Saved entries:
Definition try_with_cache_limits (ps : list ProxyConfig) (p : Policy.RatingPolicy F)
    (max_entries : nat) (ttl : Z) (h : RandomState) (now seed : Z)
    : result (RotatorError F) (t F) :=
  try_with_quarantine ps p Quarantine.disabled max_entries ttl h now seed.
Definition try_with_policy (ps : list ProxyConfig) (p : Policy.RatingPolicy F)
    (h : RandomState) (now seed : Z) : result (RotatorError F) (t F) :=
  try_with_cache_limits ps p DEFAULT_STICKY_CACHE_MAX_ENTRIES DEFAULT_STICKY_CACHE_TTL h now seed.
Definition try_new (ps : list ProxyConfig) (h : RandomState) (now seed : Z)
    : result (RotatorError F) (t F) :=
  try_with_policy ps Policy.default h now seed.

(** ** Lookup *)

Definition len (r : t F) : nat := length (proxies r).

(** [self.proxies[index]] is in range for every index of a bucket. *)
Definition index_of (r : t F) (p : ProxyConfig) : option nat :=
  match by_identity r !! upstream_hash (identity_hasher r) p with
  | None => None
  | Some bucket =>
      List.find (fun i => match proxies r !! i with
                          | Some u => same_upstream p u | None => false end) bucket
  end.

Definition is_quarantined (r : t F) (p : ProxyConfig) : bool :=
  match index_of r p with Some i => Ratings.is_quarantined (ratings r) i | None => false end.

(** ** The sticky cache *)

Definition link_proxy (addr : bytes) (p : ProxyConfig) (now : Z) (r : t F) : t F :=
  set_sticky r (Sticky.insert addr p now (sticky r)).

Definition unlink_proxy (addr : bytes) (r : t F) : t F :=
  set_sticky r (Sticky.remove addr (sticky r)).2.
Lemma exclude_wf k p : wf p -> wf (exclude k p).
Proof. done. Qed.

Lemma exclude_viable k p : viable (exclude k p) = List.filter (is_not k) (viable p).
Proof.
  unfold viable, exclude. cbn. destruct (done p); [done|]. rewrite filter_filter.
  apply filter_ext_elem. intros cs _. unfold admissible, is_not. rewrite <- andb_assoc. f_equal.
  destruct (pick_of cs) as [pick|]; [|done]. unfold set_insert. destruct (mem k (seen p)) eqn:Em.
  - destruct (key_eqb (pick_key pick) k) eqn:E; [|by rewrite andb_true_r].
    by rewrite (mem_equiv _ _ _ E), Em.
  - cbn. by rewrite negb_orb, andb_comm.
Qed.

(** ** Refinement *)

Inductive Op :=
| ONext
| OMarkDead (px : ProxyConfig)
| OExclude (k : ChainKey).

Definition run (o : Op) (p : t) : option ChainPick * t :=
  match o with
  | ONext => next_pick p
  | OMarkDead px => (None, mark_dead px p)
  | OExclude k => (None, exclude k p)
  end.

(** The specification: a list of combinations, popped and filtered. *)
Definition spec_run (o : Op) (l : list (list Candidate)) : option ChainPick * list (list Candidate) :=
  match o with
  | ONext => match l with [] => (None, []) | cs :: tl => (pick_of cs, tl) end
  | OMarkDead px => (None, List.filter (avoids px) l)
  | OExclude k => (None, List.filter (is_not k) l)
  end.

Fixpoint run_all {S} (f : Op -> S -> option ChainPick * S) (ops : list Op) (s : S)
    : list (option ChainPick) :=
  match ops with
  | [] => []
  | o :: ops' => let '(r, s') := f o s in r :: run_all f ops' s'
  end.

Lemma run_refines o p :
  wf p -> (run o p).1 = (spec_run o (viable p)).1 /\ wf (run o p).2 /\
  viable (run o p).2 = (spec_run o (viable p)).2.
Proof.
  intros Hw. destruct o as [|px|k]; cbn [run spec_run fst snd].
  - destruct (next_pick_popped p Hw) as (Hw' & _ & _ & Hp). destruct (viable p) as [|cs tl].
    + by destruct Hp as [-> ->].
    + by destruct Hp as (-> & _ & ->).
  - split; [done|]. split; [by apply mark_dead_wf | by apply mark_dead_viable].
  - split; [done|]. split; [by apply exclude_wf | by apply exclude_viable].
Qed.
(** [String::from_utf8_lossy]: every ill-formed sequence becomes U+FFFD. *)
Definition REPLACEMENT : bytes := [byte_of 239; byte_of 191; byte_of 189].
Fixpoint lossy_from (fuel : nat) (s : bytes) : bytes :=
  match fuel, s with
  | _, [] => []
  | O, _ => []
  | S fuel', _ =>
      match utf8_item_of s with
      | Utf8Char n => take n s ++ lossy_from fuel' (drop n s)
      | Utf8Bad n => REPLACEMENT ++ lossy_from fuel' (drop n s)
      | Utf8Cut => REPLACEMENT
      end
  end.
Definition from_utf8_lossy (s : bytes) : bytes := lossy_from (length s) s.

(** ** Splitting *)

(** [str::splitn(n, c)] collected, for [n > 0]. *)
Fixpoint splitn (n : nat) (c : byte) (s : bytes) : list bytes :=
  match n with
  | O => []
  | S O => [s]
  | S n' =>
      match split_once c s with
      | Some (a, r) => a :: splitn n' c r
      | None => [s]
      end
  end.

(** ** IP addresses *)

Fixpoint join (sep : bytes) (l : list bytes) : bytes :=
  match l with
  | [] => []
  | [x] => x
  | x :: l' => x ++ sep ++ join sep l'
  end.

(** [Ipv4Addr]'s [Display], of the four octets. *)
Definition fmt_ipv4 (octets : list Z) : bytes := join (lit ".") (map fmt_dec octets).

(** The first longest run of zero segments: its start and length. *)
Fixpoint zero_run (i : nat) (segs : list Z) (longest current : nat * nat) : nat * nat :=
  match segs with
  | [] => longest
  | g :: segs' =>
      if g =? 0 then
        let current := (if (current.2 =? 0)%nat then i else current.1, S current.2) in
        let longest := if (longest.2 <? current.2)%nat then current else longest in
        zero_run (S i) segs' longest current
      else zero_run (S i) segs' longest (0%nat, 0%nat)
  end.

Definition fmt_segments (segs : list Z) : bytes := join (lit ":") (map fmt_hex segs).

(** [Ipv6Addr::to_ipv4_mapped]: the octets of [::ffff:a.b.c.d]. *)
Definition to_ipv4_mapped (segs : list Z) : option (list Z) :=
  match segs with
  | [a; b; c; d; e; f; hi; lo] =>
      if forallb (Z.eqb 0) [a; b; c; d; e] && (f =? 65535)
      then Some [hi / 256; hi mod 256; lo / 256; lo mod 256] else None
  | _ => None
  end.

(** [Ipv6Addr]'s [Display], of the eight segments. *)
Definition fmt_ipv6 (segs : list Z) : bytes :=
  match to_ipv4_mapped segs with
  | Some octets => lit "::ffff:" ++ fmt_ipv4 octets
  | None =>
      let '(start, len) := zero_run 0 segs (0, 0)%nat (0, 0)%nat in
      if (1 <? len)%nat
      then fmt_segments (take start segs) ++ lit "::" ++ fmt_segments (drop (start + len) segs)
      else fmt_segments segs
  end.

- **Work item**: Return all data verbatim.

- **Result**:
Definition try_with_cache_limits (ps : list ProxyConfig) (p : Policy.RatingPolicy F)
    (max_entries : nat) (ttl : Z) (h : RandomState) (now seed : Z)
    : result (RotatorError F) (t F) :=
  try_with_quarantine ps p Quarantine.disabled max_entries ttl h now seed.
Definition try_with_policy (ps : list ProxyConfig) (p : Policy.RatingPolicy F)
    (h : RandomState) (now seed : Z) : result (RotatorError F) (t F) :=
  try_with_cache_limits ps p DEFAULT_STICKY_CACHE_MAX_ENTRIES DEFAULT_STICKY_CACHE_TTL h now seed.
Definition try_new (ps : list ProxyConfig) (h : RandomState) (now seed : Z)
    : result (RotatorError F) (t F) :=
  try_with_policy ps Policy.default h now seed.

(** ** Lookup *)

Definition len (r : t F) : nat := length (proxies r).

(** [self.proxies[index]] is in range for every index of a bucket. *)
Definition index_of (r : t F) (p : ProxyConfig) : option nat :=
  match by_identity r !! upstream_hash (identity_hasher r) p with
  | None => None
  | Some bucket =>
      List.find (fun i => match proxies r !! i with
                          | Some u => same_upstream p u | None => false end) bucket
  end.

Definition is_quarantined (r : t F) (p : ProxyConfig) : bool :=
  match index_of r p with Some i => Ratings.is_quarantined (ratings r) i | None => false end.

(** ** The sticky cache *)

Definition link_proxy (addr : bytes) (p : ProxyConfig) (now : Z) (r : t F) : t F :=
  set_sticky r (Sticky.insert addr p now (sticky r)).

Definition unlink_proxy (addr : bytes) (r : t F) : t F :=
  set_sticky r (Sticky.remove addr (sticky r)).2.
Lemma exclude_wf k p : wf p -> wf (exclude k p).
Proof. done. Qed.

Lemma exclude_viable k p : viable (exclude k p) = List.filter (is_not k) (viable p).
Proof.
  unfold viable, exclude. cbn. destruct (done p); [done|]. rewrite filter_filter.
  apply filter_ext_elem. intros cs _. unfold admissible, is_not. rewrite <- andb_assoc. f_equal.
  destruct (pick_of cs) as [pick|]; [|done]. unfold set_insert. destruct (mem k (seen p)) eqn:Em.
  - destruct (key_eqb (pick_key pick) k) eqn:E; [|by rewrite andb_true_r].
    by rewrite (mem_equiv _ _ _ E), Em.
  - cbn. by rewrite negb_orb, andb_comm.
Qed.

(** ** Refinement *)

Inductive Op :=
| ONext
| OMarkDead (px : ProxyConfig)
| OExclude (k : ChainKey).

Definition run (o : Op) (p : t) : option ChainPick * t :=
  match o with
  | ONext => next_pick p
  | OMarkDead px => (None, mark_dead px p)
  | OExclude k => (None, exclude k p)
  end.

(** The specification: a list of combinations, popped and filtered. *)
Definition spec_run (o : Op) (l : list (list Candidate)) : option ChainPick * list (list Candidate) :=
  match o with
  | ONext => match l with [] => (None, []) | cs :: tl => (pick_of cs, tl) end
  | OMarkDead px => (None, List.filter (avoids px) l)
  | OExclude k => (None, List.filter (is_not k) l)
  end.

Fixpoint run_all {S} (f : Op -> S -> option ChainPick * S) (ops : list Op) (s : S)
    : list (option ChainPick) :=
  match ops with
  | [] => []
  | o :: ops' => let '(r, s') := f o s in r :: run_all f ops' s'
  end.

Lemma run_refines o p :
  wf p -> (run o p).1 = (spec_run o (viable p)).1 /\ wf (run o p).2 /\
  viable (run o p).2 = (spec_run o (viable p)).2.
Proof.
  intros Hw. destruct o as [|px|k]; cbn [run spec_run fst snd].
  - destruct (next_pick_popped p Hw) as (Hw' & _ & _ & Hp). destruct (viable p) as [|cs tl].
    + by destruct Hp as [-> ->].
    + by destruct Hp as (-> & _ & ->).
  - split; [done|]. split; [by apply mark_dead_wf | by apply mark_dead_viable].
  - split; [done|]. split; [by apply exclude_wf | by apply exclude_viable].
Qed.
(** [String::from_utf8_lossy]: every ill-formed sequence becomes U+FFFD. *)
Definition REPLACEMENT : bytes := [byte_of 239; byte_of 191; byte_of 189].
Fixpoint lossy_from (fuel : nat) (s : bytes) : bytes :=
  match fuel, s with
  | _, [] => []
  | O, _ => []
  | S fuel', _ =>
      match utf8_item_of s with
      | Utf8Char n => take n s ++ lossy_from fuel' (drop n s)
      | Utf8Bad n => REPLACEMENT ++ lossy_from fuel' (drop n s)
      | Utf8Cut => REPLACEMENT
      end
  end.
Definition from_utf8_lossy (s : bytes) : bytes := lossy_from (length s) s.

(** ** Splitting *)

(** [str::splitn(n, c)] collected, for [n > 0]. *)
Fixpoint splitn (n : nat) (c : byte) (s : bytes) : list bytes :=
  match n with
  | O => []
  | S O => [s]
  | S n' =>
      match split_once c s with
      | Some (a, r) => a :: splitn n' c r
      | None => [s]
      end
  end.

(** ** IP addresses *)

Fixpoint join (sep : bytes) (l : list bytes) : bytes :=
  match l with
  | [] => []
  | [x] => x
  | x :: l' => x ++ sep ++ join sep l'
  end.

(** [Ipv4Addr]'s [Display], of the four octets. *)
Definition fmt_ipv4 (octets : list Z) : bytes := join (lit ".") (map fmt_dec octets).

(** The first longest run of zero segments: its start and length. *)
Fixpoint zero_run (i : nat) (segs : list Z) (longest current : nat * nat) : nat * nat :=
  match segs with
  | [] => longest
  | g :: segs' =>
      if g =? 0 then
        let current := (if (current.2 =? 0)%nat then i else current.1, S current.2) in
        let longest := if (longest.2 <? current.2)%nat then current else longest in
        zero_run (S i) segs' longest current
      else zero_run (S i) segs' longest (0%nat, 0%nat)
  end.

Definition fmt_segments (segs : list Z) : bytes := join (lit ":") (map fmt_hex segs).

(** [Ipv6Addr::to_ipv4_mapped]: the octets of [::ffff:a.b.c.d]. *)
Definition to_ipv4_mapped (segs : list Z) : option (list Z) :=
  match segs with
  | [a; b; c; d; e; f; hi; lo] =>
      if forallb (Z.eqb 0) [a; b; c; d; e] && (f =? 65535)
      then Some [hi / 256; hi mod 256; lo / 256; lo mod 256] else None
  | _ => None
  end.

(** [Ipv6Addr]'s [Display], of the eight segments. *)
Definition fmt_ipv6 (segs : list Z) : bytes :=
  match to_ipv4_mapped segs with
  | Some octets => lit "::ffff:" ++ fmt_ipv4 octets
  | None =>
      let '(start, len) := zero_run 0 segs (0, 0)%nat (0, 0)%nat in
      if (1 <? len)%nat
      then fmt_segments (take start segs) ++ lit "::" ++ fmt_segments (drop (start + len) segs)
      else fmt_segments segs
  end.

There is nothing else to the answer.